Vande Woude G F, Bachrach H L
J Virol. 1971 Feb;7(2):250-9. doi: 10.1128/JVI.7.2.250-259.1971.
Evidence was obtained by gel electrophoresis that foot-and-mouth disease virus (FMDV) type A(12) protein migrates mainly in a zone corresponding to polypeptide(s) approximately 25,000 daltons in molecular weight. Additional minor components were observed, four with molecular weights ranging from 10,000 to 22,500 daltons and one with a molecular weight of 37,500 daltons. The minor components comprised about 10% of the total protein and were present in variable amounts. The 75S empty capsids contained primarily 25,000-, 37,500- and 50,000-dalton zones. These molecular weights were estimated by polyacrylamide gel electrophoresis in sodium dodecyl sulfate versus proteins of known molecular weight, including poliovirus and vesicular stomatitis virus proteins. Maleylation of the amino residues of FMDV protein solubilized it to about 5 to 10 mg/ml in aqueous, nondenaturing solvents. This permitted molecular weights to be estimated also by gel filtration. Maleylation of 70% of the available amino groups of the FMDV protein produced heat and sodium dodecyl sulfate-stable polymeric aggregates of 10 to 20% of the 25,000-dalton zone. It also resulted in an increase in the molecular weight of this zone by an amount equivalent (ca. 1,000) to that expected from the added maleyl residues.

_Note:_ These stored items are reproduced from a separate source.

(** Another file, of the bytes [C], beside [ip]. *)
Definition beside (V : Z -> block) (ip jp : inode) (C : list Z) : Prop :=
  is_file V jp /\ inum jp <> inum ip /\ content V jp = C /\ forall b, owns V jp b -> ~ owns V ip b.

Lemma typed_flags g ip : inode_typed ip -> inode_typed (set_iflags g ip).
Proof. intros []. by split. Qed.

Lemma stored_flags V g ip : stored (sb := sb) V ip -> stored (sb := sb) V (set_iflags g ip).
Proof. unfold stored. intros E. transitivity (set_iflags g (dinode_at (sb := sb) V (inum ip) ip)); [done|by rewrite E]. Qed.

Lemma set_iflags_twice g g' ip : set_iflags g (set_iflags g' ip) = set_iflags g ip.
Proof. done. Qed.
Lemma set_iflags_same ip : set_iflags (iflags ip) ip = ip.
Proof. by destruct ip. Qed.

(** The lock of the inode does not matter to what is written. *)
Lemma written_flags V g ip off src V' ip' : file_written (sb := sb) V (set_iflags g ip) off src V' ip' ->
  file_written (sb := sb) V ip off src V' (set_iflags (iflags ip) ip').
Proof.
  intros [W1 W2 W3 W4 W5 W6 W7 W8]. split; try done.
  - by apply file_ok_flags.
  - rewrite W3 at 1. by destruct ip.
  - intros Hl Ht Hst. destruct (W4 Hl (typed_flags _ _ Ht)); [destruct Hst as [Hg|Hst]; [by left|right; by apply stored_flags]|]. split; [by apply typed_flags|by apply stored_flags].
Qed.

Context {c : txc} (HG : fs_geom c sb).

Lemma home_outside n : sb_inodestart sb <= n -> ~ (c_start c <= n < c_start c + c_size c).
Proof. destruct HG. lia. Qed.

Lemma data_outside b : is_data sb b -> sb_inodestart sb <= b.
Proof.
  intros [Hb _]. destruct HG. pose proof (Z.div_pos (sb_ninodes sb - 1) IPB). unfold IPB in *. lia.
Qed.

Lemma inode_outside n : 0 <= n < sb_ninodes sb -> sb_inodestart sb <= IBLOCK n sb.
Proof. intros Hn. destruct (inode_home HG n Hn) as (_ & E & _). rewrite E. pose proof (Z.div_pos n IPB). unfold IPB in *. lia. Qed.

Lemma bitmap_outside : sb_inodestart sb <= sb_bmapstart sb.
Proof. destruct HG. pose proof (Z.div_pos (sb_ninodes sb - 1) IPB). unfold IPB in *. lia. Qed.

(** A file whose blocks and dinode are the same. *)
Lemma is_file_frame V V' ip : is_file V ip -> (forall n, owns V ip n -> V' n = V n) ->
  (forall b, is_data sb b -> used sb V b = true -> used sb V' b = true) ->
  (forall x, dinode_at (sb := sb) V' (inum ip) x = dinode_at (sb := sb) V (inum ip) x) ->
  is_file V' ip /\ content V' ip = content V ip /\ forall n, owns V' ip n <-> owns V ip n.
Proof.
  intros (HF & Ht & Hst & Hk & Hn) Ho Hu Hd. destruct (file_frame sb V V' ip HF Ho Hu) as (HF' & Hblk & Hy).
  split_and!; [| |].
  - split; [done|]. split; [done|]. split; [|done]. unfold stored. by rewrite Hd.
  - by eapply content_same.
  - intros n. unfold owns. by setoid_rewrite Hblk.
Qed.

(** Files do not depend on the blocks of the log. *)
Lemma is_file_home V V' ip : same_home c V V' -> is_file V ip ->
  is_file V' ip /\ content V' ip = content V ip /\ forall n, owns V' ip n <-> owns V ip n.
Proof.
  intros HV HI. pose proof HI as (HF & _ & _ & _ & Hn). apply is_file_frame; [done| | |].
  - intros n [Hd _]%(owns_data _ _ _ HF). apply HV, home_outside, data_outside, Hd.
  - intros b _. unfold used. by rewrite HV by (apply home_outside, bitmap_outside).
  - intros x. unfold dinode_at. by rewrite HV by (apply home_outside, inode_outside, Hn).
Qed.

Lemma beside_home V V' ip jp C : same_home c V V' -> is_file V ip -> beside V ip jp C -> beside V' ip jp C.
Proof.
  intros HV HI (HJ & Hne & HC & Hdis). destruct (is_file_home V V' ip HV HI) as (_ & _ & Ho).
  destruct (is_file_home V V' jp HV HJ) as (HJ' & HC' & Ho'). split_and!; [done|done|by rewrite HC'|].
  intros b. rewrite Ho, Ho'. apply Hdis.
Qed.

Lemma meta_home V V' : same_home c V V' -> meta_used sb V -> meta_used sb V'.
Proof. intros HV Hm b Hb. unfold used. rewrite HV by (apply home_outside, bitmap_outside). by apply Hm. Qed.

Lemma nfree_home V V' : same_home c V V' -> nfree sb V' = nfree sb V.
Proof. intros HV. apply nfree_ext. rewrite HV by (apply home_outside, bitmap_outside). done. Qed.

(** What a write does to the files. *)
Lemma written_file V V' ip ip' off src : (forall n, length (V' n) = BSIZE) -> is_file V ip ->
  file_written (sb := sb) V ip off src V' ip' -> is_file V' ip'.
Proof.
  intros Hl (HF & Ht & Hst & Hk & Hn) [W1 W2 W3 W4 W5 W6 W7 W8]. destruct (W4 Hl Ht (or_intror Hst)) as [Ht' Hst'].
  split; [done|]. split; [done|]. split; [done|].
  assert (itype ip' = itype ip /\ inum ip' = inum ip) as [-> ->] by (by rewrite W3). done.
Qed.
(** Freeing what was just taken from the free chunks restores the heap. *)
Theorem malloc_free_roundtrip cs nbytes s' a :
  apart cs -> 0 <= nbytes < 2 ^ 30 -> gives nbytes cs cs s' a -> exists s'', free a s' = Ret s'' tt /\ heap_ok s'' cs.
Proof.
  intros Ha Hnb (l & k & r & -> & Hk & -> & HH & _). destruct (units_of_range _ Hnb) as [Hu _]. unfold split in HH.
  pose proof (apart_app _ _ Ha) as [_ Har]. destruct (Z.eqb_spec k (units_of nbytes)) as [->|Hne].
  - destruct (free_run _ _ _ _ HH) as (s'' & R & H' & _). exists s''. split.
    + rewrite <- R. f_equal. unfold UNIT. lia.
    + unfold join in H'. rewrite (join_r_apart _ _ _ Har) in H'. unfold join_l in H'.
      destruct l as [|c l _] using rev_ind; [done|]. rewrite last_snoc in H'. destruct c as [j|j]; [done|].
      rewrite <- app_assoc in Ha. apply apart_app in Ha as [_ Hx]. by destruct Hx as [_ ?].
  - change (l ++ [Free (k - units_of nbytes); Used (units_of nbytes)] ++ r)
      with (l ++ [Free (k - units_of nbytes)] ++ Used (units_of nbytes) :: r) in HH. rewrite app_assoc in HH.
    destruct (free_run _ _ _ _ HH) as (s'' & R & H' & _). exists s''. split.
    + rewrite <- R. f_equal. rewrite total_app. cbn [total units]. unfold UNIT. lia.
    + unfold join in H'. rewrite (join_r_apart _ _ _ Har) in H'. unfold join_l in H'.
      rewrite last_snoc, length_app, take_app_length' in H' by (cbn; lia).
      by replace (k - units_of nbytes + units_of nbytes) with k in H' by lia.
Qed.
End grow.
End heap.

(** ** A heap *)

Definition demo_grows (b n : Z) : option Z := if b + n <? 2 ^ 31 then Some (b + n) else None.
Definition demo_empty : heap := mk_heap ∅ 0 4096.
Definition demo_heap : heap :=
  mk_heap (<[8 := 4112]> (<[12 := 0]> (<[4100 := 2]> (<[4112 := 4144]> (<[4116 := 2]> (<[4132 := 2]>
    (<[4144 := 8]> (<[4148 := 1]> ∅)))))))) 8 4152.

Lemma demo_grows_ok b n b' : 0 < n -> demo_grows b n = Some b' -> b' = b + n /\ b' < 2 ^ 31.
Proof. unfold demo_grows. destruct (Z.ltb_spec (b + n) (2 ^ 31)); [|done]. intros _ [= <-]. lia. Qed.

Lemma demo_heap_ok : heap_ok 8 4096 demo_heap [Used 2; Free 2; Used 2; Free 1].
Proof.
  split; [reflexivity|]. split; [cbn; lia|]. right. split; [by left|]. unfold chain.
  cbn [holds frees apart units]. repeat split; try lia; vm_compute; reflexivity.
Qed.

通过凝胶电泳获得的证据表明,A型(12型)口蹄疫病毒(FMDV)蛋白主要在对应于分子量约为25,000道尔顿的多肽的区域迁移。观察到其他次要成分,其中四个分子量范围为10,000至22,500道尔顿,一个分子量为37,500道尔顿。次要成分约占总蛋白的10%,且含量各不相同。75S空衣壳主要包含25,000、37,500和50,000道尔顿的区域。这些分子量是通过十二烷基硫酸钠聚丙烯酰胺凝胶电泳与已知分子量的蛋白质(包括脊髓灰质炎病毒和水疱性口炎病毒蛋白)进行比较估算得出的。FMDV蛋白氨基残基的马来酰化使其在水性非变性溶剂中溶解至约5至10 mg/ml。这也使得分子量可以通过凝胶过滤进行估算。FMDV蛋白70%的可用氨基发生马来酰化会产生占25,000道尔顿区域10%至20%的热和十二烷基硫酸钠稳定的聚合物聚集体。这还导致该区域的分子量增加了相当于(约1,000)所添加马来酰残基预期增加量的数值。